Um motor em marcha forçada que para sozinho antes da linha de chegada. Só no parágrafo seguinte a imagem faz sentido completo — e ela faz, com frieza aritmética: Khamzat Chimaev chegou ao UFC 328 com 105 kg no corpo, precisava marcar 84 kg na balança oficial, e o organismo simplesmente recusou a ordem quando faltavam 1,2 kg para a marca. O cinturão dos pesos-médios saiu de Newark em volta da cintura de Sean Strickland. A contabilidade estava feita antes do octógono abrir.

O colapso que Artur Chimaev não conseguiu esconder

Foi o irmão do ex-campeão, Artur Chimaev, quem conduziu a narrativa ao portal russo SportsRu com uma precisão de depoimento que nenhum press release conseguiria suavizar. Duas semanas antes do evento, Khamzat ainda marcava 97 kg — um déficit de 13 kg para o limite da divisão com prazo curtíssimo. O corte virou uma operação de emergência.

"Houve um problema com o corte de peso. A questão era se cancelaríamos a luta ou arriscaríamos. Quando faltavam 1,2 kg, o corpo dele desligou... Falta de oxigênio. O corpo dele falhou. Tivemos que parar por uma hora porque a saúde dele não permitia continuar", revelou Artur.

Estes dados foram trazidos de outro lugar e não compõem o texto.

(* ===== verification/Ordering.v ===== *)
(** The replay order (ordering.rs), the event-stream checksum (checksum.rs)
    and the replay plan with its stream interface (plan.rs, stream.rs). *)
From S2P Require Import Prelude Order Text Numeric Quantity Calendar Book Identity Signal Codec Values Event.
From S2P Require Import EventCodec MarketState.

(** ** ordering.rs *)
Module Ordering.

Definition ORDERING_RULE_VERSION : Z := 4.

Record OrderingKey : Set := mk_key {
  match_time : MatchTime.MatchTime;
  market_rank : Z;
  symbol : Symbol.Symbol;
  source_format : SourceFormat.SourceFormatId;
  source_phase_rank : Z;
  event_kind_rank : Z;
  source_sequence : option Z;
  event_fingerprint : list Z }.

(** [#[derive(Ord)]]: the fields, lexicographically. *)
Definition key_fields (k : OrderingKey) :=
  (match_time k, (market_rank k, (symbol k, (source_format k, (source_phase_rank k, (event_kind_rank k,
    (source_sequence k, event_fingerprint k))))))).
#[global] Instance OrderingKey_eq_dec : EqDecision OrderingKey.
Proof. solve_decision. Defined.
#[global] Instance OrderingKey_ord : Ord OrderingKey := cmp_on key_fields.
#[global] Instance key_fields_inj : Inj (=) (=) key_fields.
Proof. by intros [] [] [= -> -> -> -> -> -> -> ->]. Qed.
#[global] Instance OrderingKey_ord_laws : OrdLaws OrderingKey.
Proof. apply cmp_on_laws, _. Qed.

Inductive OrderingError : Set :=
| CanonicalEncoding (e : Writer.CanonicalEncodingError)
| InvalidTwseRealtimeShape | InvalidTpexRealtimeShape | EventFingerprintCollision.

Definition realtime_rank (invalid_shape : OrderingError) (p : Event.EventPayload) : result OrderingError Z :=
  match p with
  | Event.QuoteSnapshotP _ | Event.MarketStatusP _ => Ok 20
  | Event.TradeBatchP b =>
      if negb (bool_decide (Event.batch_trades b = [])) &&
         forallb (λ t, bool_decide (Trade.observation_kind t = Trade.Intermediate)) (Event.batch_trades b)
      then Ok 10 else Err invalid_shape
  | Event.IndicativeAuctionP a =>
      Ok match Observation.as_set (Event.auction_book a) with Some _ => 20 | None => 10 end
  | Event.BookSnapshotP _ => Err invalid_shape
  end.
Definition phase_rank (e : Event.DomainEvent) : result OrderingError Z :=
  let by_format invalid_shape :=
    if bool_decide (SourceFormat.as_bytes (Event.source_format e) ≠ Model.STOCK_REALTIME) then Ok 0
    else realtime_rank invalid_shape (Event.payload e) in
  match Instrument.market (Event.instrument e) with
  | Market.Twse => by_format InvalidTwseRealtimeShape
  | Market.Tpex => by_format InvalidTpexRealtimeShape
  | Market.Taifex => Ok 0
  end.

Section keys.
Context {B : Blake3}.

Definition for_event_with_fingerprint (e : Event.DomainEvent) (fp : list Z) : result OrderingError OrderingKey :=
  rank ← phase_rank e;
  Ok (mk_key (Event.match_time e) (Market.ordering_rank (Instrument.market (Event.instrument e)))
        (Instrument.symbol (Event.instrument e)) (Event.source_format e) rank
        (Event.payload_discriminant (Event.payload e)) (Event.source_sequence e) fp).

Definition for_event_and_canonical (e : Event.DomainEvent) : result OrderingError (OrderingKey * list Z) :=
  canonical ← map_err CanonicalEncoding (Event.to_canonical_bytes e);
  key ← for_event_with_fingerprint e (blake3 canonical);
  Ok (key, canonical).

Definition for_event (e : Event.DomainEvent) : result OrderingError OrderingKey :=
  fst <$> for_event_and_canonical e.

Record PreparedOrderEvent : Set := mk_prepared {
  prepared_event : Event.DomainEvent; prepared_key : OrderingKey; prepared_canonical : list Z }.

Definition prepare (e : Event.DomainEvent) : result OrderingError PreparedOrderEvent :=
  '(key, canonical) ← for_event_and_canonical e; Ok (mk_prepared e key canonical).

Definition collides (p q : PreparedOrderEvent) : bool :=
  bool_decide (prepared_key p = prepared_key q) && bool_decide (prepared_canonical p ≠ prepared_canonical q).

(** [sort_unstable_by] leaves the order of equal keys open; it is fixed here
    to the stable order, and [order_events_unique] shows that no other sorted
    arrangement of accepted events exists. *)
Definition order_events (events : list Event.DomainEvent) : result OrderingError (list Event.DomainEvent) :=
  events ← collect_results prepare events;
  let events := sort_on prepared_key events in
  reject existsb (λ '(p, q), collides p q) (windows2 events) with EventFingerprintCollision;;
  Ok (prepared_event <$> events).

End keys.
End Ordering.

(** ** checksum.rs

    A [blake3::Hasher] is the bytes it was fed; finalising it hashes them. *)
Module Checksum.

Definition CANONICAL_REPLAY_EVENT_STREAM_VERSION : Z := 1.

Record ReplayEventStreamHasher : Set := mk_hasher { hasher : list Z; event_count : Z }.
Record PreparedChecksumRecord : Set := mk_record { canonical : list Z; length_ : Z }.

Definition new : ReplayEventStreamHasher :=
  mk_hasher (bytes_of "OSRS" ++ be_bytes 2 CANONICAL_REPLAY_EVENT_STREAM_VERSION ++
    be_bytes 2 Event.EVENT_SCHEMA_VERSION ++ be_bytes 2 Event.CANONICAL_EVENT_VERSION ++
    be_bytes 2 Ordering.ORDERING_RULE_VERSION) 0.

Definition prepare_canonical (bytes : list Z) : result Writer.CanonicalEncodingError PreparedChecksumRecord :=
  length ← ok_or (to_u32 (zlen bytes)) Writer.LengthOverflow; Ok (mk_record bytes length).

Definition append_prepared (r : PreparedChecksumRecord) (h : ReplayEventStreamHasher) : ReplayEventStreamHasher :=
  mk_hasher (((hasher h ++ [1]) ++ be_bytes 4 (length_ r)) ++ canonical r) (event_count h + 1).

Definition finalized_bytes (h : ReplayEventStreamHasher) : list Z :=
  (hasher h ++ [0]) ++ be_bytes 8 (event_count h).
Definition checksum {B : Blake3} (h : ReplayEventStreamHasher) : list Z := blake3 (finalized_bytes h).

End Checksum.

(** ** plan.rs and stream.rs *)
Module Plan.

Definition REPLAY_PLAN_VERSION : Z := 1.

Record ReplayStreamBinding : Set := new_binding {
  descriptor_id : list Z;
  instrument : Instrument.InstrumentId;
  trading_date : TradingDate.TradingDate;
  source_revision_identity : list Z;
  cache_identity : list Z }.

Inductive ReplayPlanError : Set :=
| EmptyBindings | SingleBindingRequired (count : Z) | DuplicateLogicalStream | CanonicalLength.

Record ReplayPlan : Set := mk_plan {
  upstream_plan_identity : list Z; bindings : list ReplayStreamBinding; identity : list Z }.

Definition append_len (length : Z) (bytes : list Z) : result ReplayPlanError (list Z) :=
  length ← ok_or (to_u32 length) CanonicalLength; Ok (bytes ++ be_bytes 4 length).
Definition append_bytes (value bytes : list Z) : result ReplayPlanError (list Z) :=
  length ← ok_or (to_u32 (zlen value)) CanonicalLength; Ok ((bytes ++ be_bytes 4 length) ++ value).
Definition append_binding (output : list Z) (b : ReplayStreamBinding) : result ReplayPlanError (list Z) :=
  let output := output ++ descriptor_id b ++ [Market.discriminant (Instrument.market (instrument b))] in
  output ← append_bytes (Symbol.as_bytes (Instrument.symbol (instrument b))) output;
  Ok (output ++ TradingDate.to_canonical_bytes (trading_date b) ++ source_revision_identity b ++ cache_identity b).

Definition plan_header (upstream : list Z) : list Z :=
  bytes_of "OSRP" ++ be_bytes 2 REPLAY_PLAN_VERSION ++ upstream.

Definition sort_key (b : ReplayStreamBinding) :=
  (instrument b, (trading_date b, (descriptor_id b, cache_identity b))).
Definition logical_stream (b : ReplayStreamBinding) := (instrument b, trading_date b).

Section plans.
Context {B : Blake3}.

Definition build_single (upstream : list Z) (b : ReplayStreamBinding) : result ReplayPlanError ReplayPlan :=
  canonical ← append_binding (plan_header upstream) b;
  Ok (mk_plan upstream [b] (blake3 canonical)).

Definition build_multi (upstream : list Z) (bs : list ReplayStreamBinding) : result ReplayPlanError ReplayPlan :=
  let bs := sort_on sort_key bs in
  reject repeats_key logical_stream bs with DuplicateLogicalStream;;
  canonical ← append_len (zlen bs) (plan_header upstream);
  canonical ← try_fold append_binding canonical bs;
  Ok (mk_plan upstream bs (blake3 canonical)).

Definition new (upstream : list Z) (bs : list ReplayStreamBinding) : result ReplayPlanError ReplayPlan :=
  match bs with
  | [b] => build_single upstream b
  | [] => Err EmptyBindings
  | _ => Err (SingleBindingRequired (zlen bs))
  end.

Definition new_multi (upstream : list Z) (bs : list ReplayStreamBinding) : result ReplayPlanError ReplayPlan :=
  match bs with [] => Err EmptyBindings | _ => build_multi upstream bs end.
End plans.

(** [trait EventStream] and [trait ReplayStreamFactory]: [next_event] and
    [open] take [&mut self], so they also give the object they leave. *)
Class EventStream (S E : Type) := next_event : S → result E (option Event.DomainEvent) * S.
Class ReplayStreamFactory (F S E : Type) := open : F → ReplayStreamBinding → result E S * F.

End Plan.
Lemma records_inj l1 l2 r1 r2 : Forall (λ b, is_u32 (zlen b)) l1 → Forall (λ b, is_u32 (zlen b)) l2 →
  concat (record_bytes <$> l1) ++ 0 :: r1 = concat (record_bytes <$> l2) ++ 0 :: r2 → l1 = l2.
Proof.
  intros H1. revert l2. induction H1 as [|b1 l1 Hb1 _ IH]; intros l2 H2; destruct H2 as [|b2 l2 Hb2 H2]; [done|done|done|].
  rewrite !fmap_cons. cbn [concat]. rewrite <-!app_assoc. intros [-> H]%record_bytes_inj; [|done..].
  by rewrite (IH l2).
Qed.

Lemma absorbed_identifies {B : Blake3} l1 l2 h1 h2 :
  try_fold absorb new l1 = Ok h1 → try_fold absorb new l2 = Ok h2 → checksum h1 = checksum h2 →
  l1 = l2 ∨ ∃ x y, x ≠ y ∧ blake3 x = blake3 y.
Proof.
  intros (Hl1 & Hh1 & _)%absorb_all (Hl2 & Hh2 & _)%absorb_all H.
  destruct (decide (finalized_bytes h1 = finalized_bytes h2)) as [He|]; [left|right; eauto].
  unfold finalized_bytes in He. rewrite Hh1, Hh2, <-!app_assoc in He. apply app_inj_1 in He as [_ He]; [|done].
  by eapply records_inj.
Qed.
End checksum.

(** ** The replay plan *)

Section plan.
Import Plan.

Definition binding_bytes (b : ReplayStreamBinding) : list Z :=
  let symbol := Symbol.as_bytes (Instrument.symbol (instrument b)) in
  descriptor_id b ++ Market.discriminant (Instrument.market (instrument b)) ::
  be_bytes 4 (zlen symbol) ++ symbol ++ TradingDate.to_canonical_bytes (trading_date b) ++
  source_revision_identity b ++ cache_identity b.

(** The widths the types of plan.rs give: [[u8; 32]] identities and the [i32]
    of the date. *)
Definition binding_wf (b : ReplayStreamBinding) : Prop :=
  length (descriptor_id b) = 32%nat ∧ length (source_revision_identity b) = 32%nat ∧
  length (cache_identity b) = 32%nat ∧ is_i32 (TradingDate.as_epoch_days (trading_date b)).
(** Everything a committed event went through, and the core it leaves. *)
Record committed (c : ReplayCore) (e : Event.DomainEvent) (r : CoreCommit) (c' : ReplayCore)
    (key : Ordering.OrderingKey) (canonical : list Z) (s s' : Model.MarketState) : Prop := {
  com_key : Ordering.for_event_and_canonical e = Ok (key, canonical);
  com_length : is_u32 (zlen canonical);
  com_order : validate_global_order c key canonical = Ok ();
  com_target : target_state c e = Some s;
  com_ordinal : 0 ≤ event_ordinal (clock c) + 1 ≤ u64_max;
  com_apply : ∃ ctx reducer, context_for_event c (Event.instrument e) (Event.match_time e) = Some ctx ∧
    reducers c !! Event.instrument e = Some reducer ∧ Reducer.apply reducer s e ctx = (Ok (transition r), s');
  com_core : c' = record_event e (event_ordinal (clock c) + 1) key (Checksum.mk_record canonical (zlen canonical))
    (with_states (<[Event.instrument e := s']> (states c)) c);
  com_occurrence : occurrence r = mk_occurrence (event_ordinal (clock c) + 1) key (Ordering.event_fingerprint key)
    (Reducer.receipt_new_version (transition r)) }.

Lemma with_states_id c i s : states c !! i = Some s → with_states (<[i := s]> (states c)) c = c.
Proof. intros H. destruct c. unfold with_states. simpl in *. by rewrite insert_id. Qed.
Lemma with_states_same c : with_states (states c) c = c.
Proof. by destruct c. Qed.

(** The transition is the reducer's [apply] on the target state. *)
Lemma transition_state_apply c reducer e ctx :
  transition_state c reducer e ctx =
  match target_state c e with
  | None => (Err InstrumentOutsideUniverse, states c)
  | Some s => match Reducer.apply reducer s e ctx with
              | (Err err, _) => (Err (StateTransition err), states c)
              | (Ok r, s') => (Ok r, <[Event.instrument e := s']> (states c))
              end
  end.
Proof.
  unfold transition_state, target_state. destruct (states c !! Event.instrument e) as [s|] eqn:Hs; simpl; [|done].
  case_bool_decide.
  - unfold Reducer.apply. destruct (Reducer.propose reducer s e ctx) as [p|err]; [|by rewrite insert_id].
    unfold Reducer.commit. destruct (_ || _); [by rewrite insert_id|done].
  - unfold Reducer.apply. destruct (Reducer.propose _ _ e ctx) as [p|err]; [|done].
    unfold Reducer.commit. by destruct (_ || _).
Qed.
(** *** Taking the least head *)

Lemma pop_Some (p : Pending) x rest : pop p = Some (x, rest) →
  x :: rest ≡ₚ p ∧ ∀ y, y ∈ p → ord_le x.1 y.1.
Proof.
  unfold pop. intros Hp. destruct (sort_on pending_key p) as [|z l] eqn:Eq; [done|]. injection Hp as -> ->.
  pose proof (sort_on_perm pending_key p) as Hperm. rewrite Eq in Hperm. split; [done|].
  intros y Hy. rewrite <-Hperm in Hy. apply elem_of_cons in Hy as [->|Hy]; [done|].
  pose proof (sort_on_sorted pending_key p) as Hs. rewrite Eq in Hs. inversion_clear Hs as [|? ? _ Hf].
  rewrite Forall_forall in Hf. apply list_elem_of_In, Hf in Hy. unfold key_le, pending_key in Hy.
  by apply (ReplayLaws.ord_le_fst (X:=Ordering.OrderingKey)) in Hy.
Qed.

Lemma pop_None (p : Pending) : pop p = None ↔ p = [].
Proof.
  unfold pop. destruct (sort_on pending_key p) eqn:Eq; split; try done.
  - intros _. apply Permutation_nil_r. by rewrite <-Eq, sort_on_perm.
  - intros ->. done.
Qed.

(** Every remaining event is at or behind the head of its index. *)
Lemma head_least m rest y : merge_inv (λ _, True) m rest → y ∈ rest →
  ∃ key i, (key, i) ∈ pending m ∧ (∀ k, Ordering.for_event y = Ok k → ord_le key k).
Proof.
  intros Hm Hy. rewrite <-(mi_perm _ _ _ Hm) in Hy. apply list_elem_of_In, in_concat in Hy as (l & Hl & Hy).
  apply list_elem_of_In, list_elem_of_lookup in Hl as [i Hl]. apply list_elem_of_In in Hy.
  pose proof (mi_sorted _ _ _ Hm) as Hs. rewrite Forall_forall in Hs.
  assert (Hsl : StronglySorted OrderingLaws.event_le l) by (apply Hs, list_elem_of_In; by eapply list_elem_of_lookup_2).
  unfold remainings in Hl. apply lookup_zip_with_Some in Hl as (h & s & -> & Hh & Hsi).
  destruct h as [[e can]|].
  - destruct (mi_keys _ _ _ Hm e can i Hh) as [key Hk]. exists key, i.
    split; [apply (mi_pending _ _ _ Hm); eauto|]. intros k Hyk. unfold remaining in *. simpl in *.
    assert (He : Ordering.for_event e = Ok key) by (unfold Ordering.for_event; by rewrite Hk).
    apply elem_of_cons in Hy as [->|Hy]; [rewrite He in Hyk; by injection Hyk as ->|].
    inversion_clear Hsl as [|? ? _ Hf]. rewrite Forall_forall in Hf. apply list_elem_of_In, Hf in Hy as (k1 & k2 & H1 & H2 & Hle).
    congruence.
  - exfalso. unfold remaining in Hy. rewrite (mi_heads _ _ _ Hm i s I Hh Hsi) in Hy. by apply not_elem_of_nil in Hy.
Qed.

Lemma concat_insert_tail {A} (ls : list (list A)) i x l : ls !! i = Some (x :: l) →
  concat ls ≡ₚ x :: concat (<[i := l]> ls).
Proof.
  revert i. induction ls as [|k ls IH]; intros i; [done|]. destruct i as [|i]; simpl.
  - by intros [= ->].
  - intros Hi%IH. rewrite Hi. symmetry. apply Permutation_middle.
Qed.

O próprio lutador, segundo o irmão, admitiu a incerteza: "O próprio Khamzat disse que não sabia como lutaria naquela condição." Para um atleta cujo cartel até o UFC 328 era de 13 vitórias e zero derrotas no MMA profissional — com finish rate de aproximadamente 77% — a declaração soa como um diagnóstico técnico, não como desculpa.

O que um corte agressivo faz com striking differential e gás de tanque

Do ponto de vista marcial, um corte de 21 kg em questão de semanas compromete variáveis que não aparecem no placar oficial. A desidratação severa reduz a densidade muscular, prejudica a recuperação entre rounds e afeta diretamente a capacidade de absorver ground and pound — exatamente o território onde Strickland é mais eficiente. Nos cinco rounds da decisão dividida, o americano sustentou um striking differential positivo consistente, especialmente no clinch, onde explorou a queda de explosão de Chimaev nas parciais finais.

Na avaliação do SportNavo, a takedown accuracy de Khamzat — historicamente acima de 60% em suas lutas anteriores — apareceu visivelmente comprometida nos rounds 4 e 5, quando o checheno não conseguiu converter a vantagem de força que costuma ser seu diferencial no grappling. O tanque estava vazio antes do sinal final.

Revanche em Abu Dhabi e a sombra do meio-pesado no horizonte

Artur Chimaev já sinalizou o próximo movimento: pedido formal de revanche, com preferência por um evento do UFC em Abu Dhabi programado para outubro. A declaração foi direta.

"Khamzat não é do tipo de pessoa que muda para outra categoria de peso e deixa perguntas sem resposta. Queremos a segunda luta. Agora não temos outros objetivos", afirmou o irmão.

Ainda assim, o relato sobre o colapso físico alimenta uma questão estrutural que a revanche não resolve: um lutador que compete naturalmente próximo de 105 kg tem futuro sustentável nos médios (84 kg)? O próprio Artur admitiu que havia um acordo inicial para que Khamzat enfrentasse Jiri Prochazka nos meio-pesados (93 kg) antes de o UFC redirecionar os planos para o duelo com Strickland pelo cinturão. A mudança de rota pode ter custado caro.

Strickland defende o cinturão. Chimaev precisa de uma nova pesagem — e talvez de uma nova divisão.